━━━━━ DATA PROVIDED
(* ===== verification/GoMethods.v ===== *)
(** * lang/golang: the projection of a callable and what is built from it

    [src/lang/golang/method.go]: the signature a generator renders, with the
    identifiers it binds.  [src/lang/golang/construct.go] and [generics.go]: the
    types, calls and statements built from a signature.

    [UniqueIdent] always finds a name ([UniqueIdent_spec]), so the default of
    [unique] is never taken.  Parameters and returns are the non-nil ones; a nil
    type, which an incomplete model may have, is left out of a function type. *)

From S2P Require Import Prelude GoStrings Unicode FilePath Position Meta Directive Node NodeQueries Naming Emit EmitCtors EmitBuilder GoIdents GoQuote GoTypes GoSignatures GoEmbed GoSatisfies GoRefs GoWitness GoSample.

Local Open Scope string_scope.
Local Open Scope nat_scope.
Local Open Scope list_scope.

Module sig.

(** ** Options *)

Record sigOpts := MkSigOpts { receiver : string; receiverType : string; paramPrefix : string; localPrefix : string }.
Abbreviation SigOption := (sigOpts → sigOpts).

Definition DefaultReceiverIdent : string := "s".
Definition DefaultParamPrefix : string := "arg".
Definition DefaultLocalPrefix : string := "r".

Definition WithReceiverIdent (name : string) : SigOption :=
  λ o, MkSigOpts name (receiverType o) (paramPrefix o) (localPrefix o).
Definition WithReceiverFromType (typeName : string) : SigOption :=
  λ o, MkSigOpts (receiver o) typeName (paramPrefix o) (localPrefix o).
Definition WithParamPrefix (prefix : string) : SigOption :=
  λ o, MkSigOpts (receiver o) (receiverType o) prefix (localPrefix o).
Definition WithLocalPrefix (prefix : string) : SigOption :=
  λ o, MkSigOpts (receiver o) (receiverType o) (paramPrefix o) prefix.
Definition resolveOpts (opts : list SigOption) : sigOpts :=
  foldl (λ o apply, apply o) (MkSigOpts DefaultReceiverIdent "" DefaultParamPrefix DefaultLocalPrefix) opts.

(** ** Identifiers *)

Section Sig.
  Context `{UnicodeTables} `{CaseTables} (h : metas).

Definition unique (name : string) (taken : list string) : string := default name (UniqueIdent name taken).

Definition identFor (declared : string) (index : nat) (prefix : string) : string :=
  if String.eqb declared "" then prefix +:+ itoa (Z.of_nat index) else SafeIdent declared.

Definition localFor (name : string) (index : nat) (named : bool) (taken : list string) (prefix : string) : string :=
  if named then name
  else
    let local := prefix +:+ itoa (Z.of_nat index) in
    if bool_decide (local ∈ taken) then "_" +:+ local else local.

(** The field and the two counters after it. *)
Definition returnField (declared : string) (isErr : bool) (values valueIdx errIdx : nat) : string * (nat * nat) :=
  if negb (String.eqb declared "") then (Pascal Default declared, (valueIdx, errIdx))
  else if isErr then
    (if errIdx =? 0 then "Err" else "Err" +:+ itoa (Z.of_nat errIdx), (valueIdx, S errIdx))
  else
    (if values =? 1 then "Result" else "Result" +:+ itoa (Z.of_nat valueIdx), (S valueIdx, errIdx)).

(** ** Parameters and returns *)

Fixpoint params_loop (i : nat) (idents : list string) (params : list Param) (o : sigOpts) : builder.M (list ctor.SigParam) :=
  match params with
  | [] => mret []
  | p :: params =>
      let declared := if IsBlank (pa_Name p) then "" else pa_Name p in
      let name := unique (identFor declared i (paramPrefix o)) idents in
      t ← FromNode (pa_Type p);
      rest ← params_loop (S i) (idents ++ [name]) params o;
      mret (ctor.MkSigParam name declared t (pa_Type p) (Pascal Default name) (pa_Variadic p) :: rest)
  end.
Definition paramsFrom (params : list Param) (o : sigOpts) : builder.M (list ctor.SigParam) := params_loop 0 [] params o.

Fixpoint returns_loop (i : nat) (returns : list Return) (taken : list string) (named : bool) (o : sigOpts)
    (values valueIdx errIdx : nat) : builder.M (list ctor.SigReturn) :=
  match returns with
  | [] => mret []
  | r :: returns =>
      t ← FromNode (re_Type r);
      let isErr := IsError h (re_Type r) in
      let '(field, (v, e)) := returnField (re_Name r) isErr values valueIdx errIdx in
      let local := localFor (re_Name r) i named taken (localPrefix o) in
      rest ← returns_loop (S i) returns taken named o values v e;
      mret (ctor.MkSigReturn (re_Name r) t (re_Type r) field local isErr :: rest)
  end.
Definition returnsFrom (returns : list Return) (params : list ctor.SigParam) (named : bool) (o : sigOpts)
    : builder.M (list ctor.SigReturn) :=
  let values := length (List.filter (λ r, negb (IsError h (re_Type r))) returns) in
  returns_loop 0 returns (ctor.sp_Name <$> params) named o values 0 0.

(** ** Projections *)

Definition receiver_for (o : sigOpts) (idents : list string) : string :=
  if negb (String.eqb (receiverType o) "") then default "" (ReceiverIdent (receiverType o) idents)
  else if negb (String.eqb (receiver o) "") then unique (receiver o) idents
  else receiver o.

Definition SigOf (m : option Method) (opts : list SigOption) : builder.M (option ctor.SigInfo) :=
  match m with
  | None => mret None
  | Some m =>
      let o := resolveOpts opts in
      params ← paramsFrom (m_Params m) o;
      let recv := receiver_for o (ctor.sp_Name <$> params) in
      let s := ctor.MkSigInfo (m_Name m) params [] (m_TypeParams m) (m_Receiver m) false (Some m) recv in
      let named := NamedReturnsUsable (m_Returns m) (ctor.Taken (Some s)) in
      returns ← returnsFrom (m_Returns m) params named o;
      mret (Some (ctor.MkSigInfo (m_Name m) params returns (m_TypeParams m) (m_Receiver m) named (Some m) recv))
  end.

Definition SigOfFunc (f : option Function_) (opts : list SigOption) : builder.M (option ctor.SigInfo) :=
  match f with
  | None => mret None
  | Some f =>
      let o := resolveOpts opts in
      params ← paramsFrom (fn_Params f) o;
      let named := NamedReturnsUsable (fn_Returns f) (ctor.sp_Name <$> params) in
      returns ← returnsFrom (fn_Returns f) params named o;
      mret (Some (ctor.MkSigInfo (fn_Name f) params returns (fn_TypeParams f) None named None ""))
  end.

Definition isErrorRef (r : option emit.Ref) : bool :=
  match r with Some (emit.RBuiltinRef _ name) => String.eqb name typeError | _ => false end.

Fixpoint emit_params (i : nat) (idents : list string) (params : list emit.Param) (o : sigOpts) : list ctor.SigParam :=
  match params with
  | [] => []
  | p :: params =>
      let declared := emit.pa_Name p in
      let name := unique (identFor declared i (paramPrefix o)) idents in
      ctor.MkSigParam name declared (emit.pa_Type p) None (Pascal Default name) (emit.pa_Variadic p)
        :: emit_params (S i) (idents ++ [name]) params o
  end.
Fixpoint emit_returns (i : nat) (returns : list emit.Return) (o : sigOpts) (values valueIdx errIdx : nat) : list ctor.SigReturn :=
  match returns with
  | [] => []
  | r :: returns =>
      let isErr := isErrorRef (emit.re_Type r) in
      let '(field, (v, e)) := returnField "" isErr values valueIdx errIdx in
      ctor.MkSigReturn "" (emit.re_Type r) None field (localPrefix o +:+ itoa (Z.of_nat i)) isErr
        :: emit_returns (S i) returns o values v e
  end.
Definition SigOfEmit (m : option emit.Method) (opts : list SigOption) : option ctor.SigInfo :=
  match m with
  | None => None
  | Some m =>
      let o := resolveOpts opts in
      let values := length (List.filter (λ r, negb (isErrorRef (emit.re_Type r))) (emit.m_Returns m)) in
      Some (ctor.MkSigInfo (emit.m_Name m) (emit_params 0 [] (emit.m_Params m) o)
              (emit_returns 0 (emit.m_Returns m) o values 0 0) [] None false None (receiver o))
  end.

End Sig.

(** ** [generics.go] *)

Fixpoint TypeParamDecls (params : list TypeParam) : builder.M (list emit.TypeParam) :=
  match params with
  | [] => mret []
  | p :: params =>
      c ← ConstraintFromNode (tp_Constraint p);
      d ← alloc (λ q, emit.MkTypeParam (ctor.zero_base q) (tp_Name p) c);
      ds ← TypeParamDecls params;
      mret (d :: ds)
  end.
Fixpoint TypeParamRefs (params : list TypeParam) : builder.M (list emit.Ref) :=
  match params with
  | [] => mret []
  | p :: params => r ← alloc (λ q, ctor.Builtin q (tp_Name p)); rs ← TypeParamRefs params; mret (r :: rs)
  end.
Definition SelfRef (pkg name : string) (params : list TypeParam) : builder.M emit.Ref :=
  args ← TypeParamRefs params; alloc (λ p, ctor.External p pkg name args).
━━━━━━━━━━
YOUR GOAL — Using the entries above, give back exactly the line containing "Definition SigOfFunc (f", the line containing "params ← paramsFrom (fn_Params f) o;", and every line between them, and nothing else.

WRITTEN SOLUTION —
Definition SigOfFunc (f : option Function_) (opts : list SigOption) : builder.M (option ctor.SigInfo) :=
  match f with
  | None => mret None
  | Some f =>
      let o := resolveOpts opts in
      params ← paramsFrom (fn_Params f) o;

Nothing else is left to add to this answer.